When I feel anxious, sometimes it seems the world stops. You probably know the feeling: I zero in on my symptoms such as blurry vision, heart palpitations, and tightness in the chest. The more I think about my symptoms, the worse they become. Sometimes it's hard to think of anything else which, of course, is how we get into trouble. We look for ways for instant relief: For people with OCD tendencies, this might mean performing a ritual. For others, it might be escaping from the distressing situation. Either way, we do ourselves much more harm than good by not muddling through whatever troubles us.

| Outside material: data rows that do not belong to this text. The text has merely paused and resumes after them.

(** X9. A write with [overwrite] forgets what the file held: after any
    call of [writeJSONFile] on the path that completed, writing [data]
    with [overwrite] completes (for data without a [BigInt] inside) and
    leaves the disk that the same write leaves when it is made first. *)
Theorem overwrite_forgets (d d1 : disk) (p : string) (earlier data : jsval) (ow : bool) :
  IOF.writeJSONFile p earlier ow d = (Returns tt, d1) ->
  serializable data = true ->
  exists d2,
    IOF.writeJSONFile p data true d1 = (Returns tt, d2)
    /\ IOF.writeJSONFile p data true d = (Returns tt, d2)
    /\ IOF.writeJSONFile p data true d2 = (Returns tt, d2).
Proof.
  intros H Hser. apply written_path_writable in H as (Hne & Hp & Hdir & c1 & ->).
  destruct (stringify_serializable_array _ 2 (as_array_serializable _ Hser))
    as [content Hcontent].
  set (d0 := ensure_dir (path_dirname p) d) in *.
  assert (forall e : disk,
            e !! path_dirname p = Some Dir -> e !! p <> Some Dir ->
            IOF.writeJSONFile p data true e = (Returns tt, <[p := File content]> e))
    as Hrun.
  { intros e He Hpe. apply writeJSONFile_ok. rewrite (ensure_dir_there _ _ He).
    rewrite (write_body_replace p data content) by done.
    by apply fs_writeFile_ok. }
  assert (path_dirname p <> p) as Hself.
  { intros Heq. rewrite Heq in Hdir. by rewrite Hdir in Hp. }
  exists (<[p := File content]> d0). split; [|split].
  - rewrite (Hrun (<[p := File c1]> d0)).
    + by rewrite insert_insert_eq.
    + by rewrite lookup_insert_ne.
    + by rewrite lookup_insert_eq.
  - apply writeJSONFile_ok. fold d0.
    rewrite (write_body_replace p data content) by done.
    by apply fs_writeFile_ok.
  - rewrite (Hrun (<[p := File content]> d0)).
    + by rewrite insert_insert_eq.
    + by rewrite lookup_insert_ne.
    + by rewrite lookup_insert_eq.
Qed.

Lemma overwrite_forgets_witness :
  exists d2,
    IOF.writeJSONFile "/srv/list.json" (VArr [VStr "new"]) true
      (IOF.writeJSONFile "/srv/list.json" (VNum 3) false sample_disk).2
    = (Returns tt, d2)
    /\ IOF.writeJSONFile "/srv/list.json" (VArr [VStr "new"]) true sample_disk
       = (Returns tt, d2)
    /\ IOF.writeJSONFile "/srv/list.json" (VArr [VStr "new"]) true d2 = (Returns tt, d2).
Proof.
  apply (overwrite_forgets sample_disk _ "/srv/list.json" (VNum 3) (VArr [VStr "new"])
           false).
  - vm_compute. reflexivity.
  - reflexivity.
Defined.

(** ** Removing the file of a store *)



(** ** Appending in two calls *)

Lemma is_json_as_array (data : jsval) :
  is_json data = true -> forallb is_json (IOF.as_array data) = true.
Proof. destruct data; cbn [IOF.as_array forallb]; rewrite ?andb_true_r; done. Qed.

(** X11. Two appends leave the file that one append of both leaves: when
    the file holds a JSON array and [first] and [second] are JSON
    documents, appending [first] and then [second] completes and gives the
    same disk as appending at once the array of the items of [first]
    followed by the items of [second]. *)
Theorem two_appends_as_one (d : disk) (p c : string) (items : list jsval)
    (first second : jsval) :
  p <> "" -> d !! p = Some (File c) ->
  (forall c', d !! path_dirname p <> Some (File c')) ->
  JSON_parse c = Returns (VArr items) ->
  is_json first = true -> is_json second = true ->
  exists d1 d2,
    IOF.writeJSONFile p first false d = (Returns tt, d1)
    /\ IOF.writeJSONFile p second false d1 = (Returns tt, d2)
    /\ IOF.writeJSONFile p (VArr (IOF.as_array first ++ IOF.as_array second)) false d
       = (Returns tt, d2)
    /\ IOF.readJSONFile p d2
       = (Returns (items ++ IOF.as_array first ++ IOF.as_array second), d2).
Proof.
  intros Hne Hp Hdir Hparse Hfirst Hsecond.
  pose proof (JSON_parse_is_json _ _ Hparse) as Hitems. cbn [is_json] in Hitems.
  pose proof (is_json_as_array _ Hfirst) as Hf.
  pose proof (is_json_as_array _ Hsecond) as Hs.
  assert (forallb is_json (items ++ IOF.as_array first) = true) as H1
    by (by rewrite forallb_app, Hitems, Hf).
  assert (forallb is_json ((items ++ IOF.as_array first) ++ IOF.as_array second) = true)
    as H2 by (by rewrite forallb_app, H1, Hs).
  destruct (stringify_serializable_array _ 2 (serializable_json_items _ H1))
    as [c1 Hc1].
  destruct (stringify_serializable_array _ 2 (serializable_json_items _ H2))
    as [c2 Hc2].
  assert (JSON_parse c1 = Returns (VArr (items ++ IOF.as_array first))) as Hparse1.
  { rewrite (stringify_array_parses _ 2 _ Hc1). by rewrite (revive_json_items _ H1). }
  assert (JSON_parse c2
          = Returns (VArr ((items ++ IOF.as_array first) ++ IOF.as_array second)))
    as Hparse2.
  { rewrite (stringify_array_parses _ 2 _ Hc2). by rewrite (revive_json_items _ H2). }
  set (d0 := ensure_dir (path_dirname p) d).
  assert (d0 !! path_dirname p = Some Dir) as Hd0 by (by apply ensure_dir_lookup_dir).
  assert (path_dirname p <> p) as Hself.
  { intros Heq. rewrite Heq in Hdir. by destruct (Hdir c). }
  exists (<[p := File c1]> d0), (<[p := File c2]> d0).
  split; [|split; [|split]].
  - by apply (writeJSONFile_append p first (VArr items) c c1).
  - pose proof (writeJSONFile_append p second (VArr (items ++ IOF.as_array first))
                  c1 c2 (<[p := File c1]> d0) Hne) as Hstep.
    rewrite ensure_dir_there, insert_insert_eq in Hstep
      by (by rewrite lookup_insert_ne).
    apply Hstep; [by rewrite lookup_insert_eq | |done|done].
    intros c'. by rewrite lookup_insert_ne, Hd0.
  - apply (writeJSONFile_append p _ (VArr items) c c2); [done..|].
    cbn [kept IOF.as_array]. by rewrite app_assoc.
  - rewrite (app_assoc items).
    apply (readJSONFile_array p c2); [done| by rewrite lookup_insert_eq |done].
Qed.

For example, say you're having a problem with doing something at work. You might think you are making many mistakes, but that's not likely the reality. Dr. Low called this thought process romanto-intellectualism: basically, believing that if you think it or feel it, it must be real. Such an attitude distorts reality for nervous people. In actuality, what we think or feel usually does not reflect the true situation. Dr. Low reminds us that it is not how we feel but how we function, and in most cases we perform just fine--no matter how distressing the feelings or sensations. And, using this example, if you did make a mistake, better to have the courage to make a mistake than succumb to a vicious cycle of anxiety. (After all, making mistakes is average, and we should not focus on being exceptional.)
True recovery comes to those who wait and practice with patience. Although we want instant relief, that's not realistic for boosting our long-term mental health. Letting go of our fears and being realistic is part of what Recovery is all about.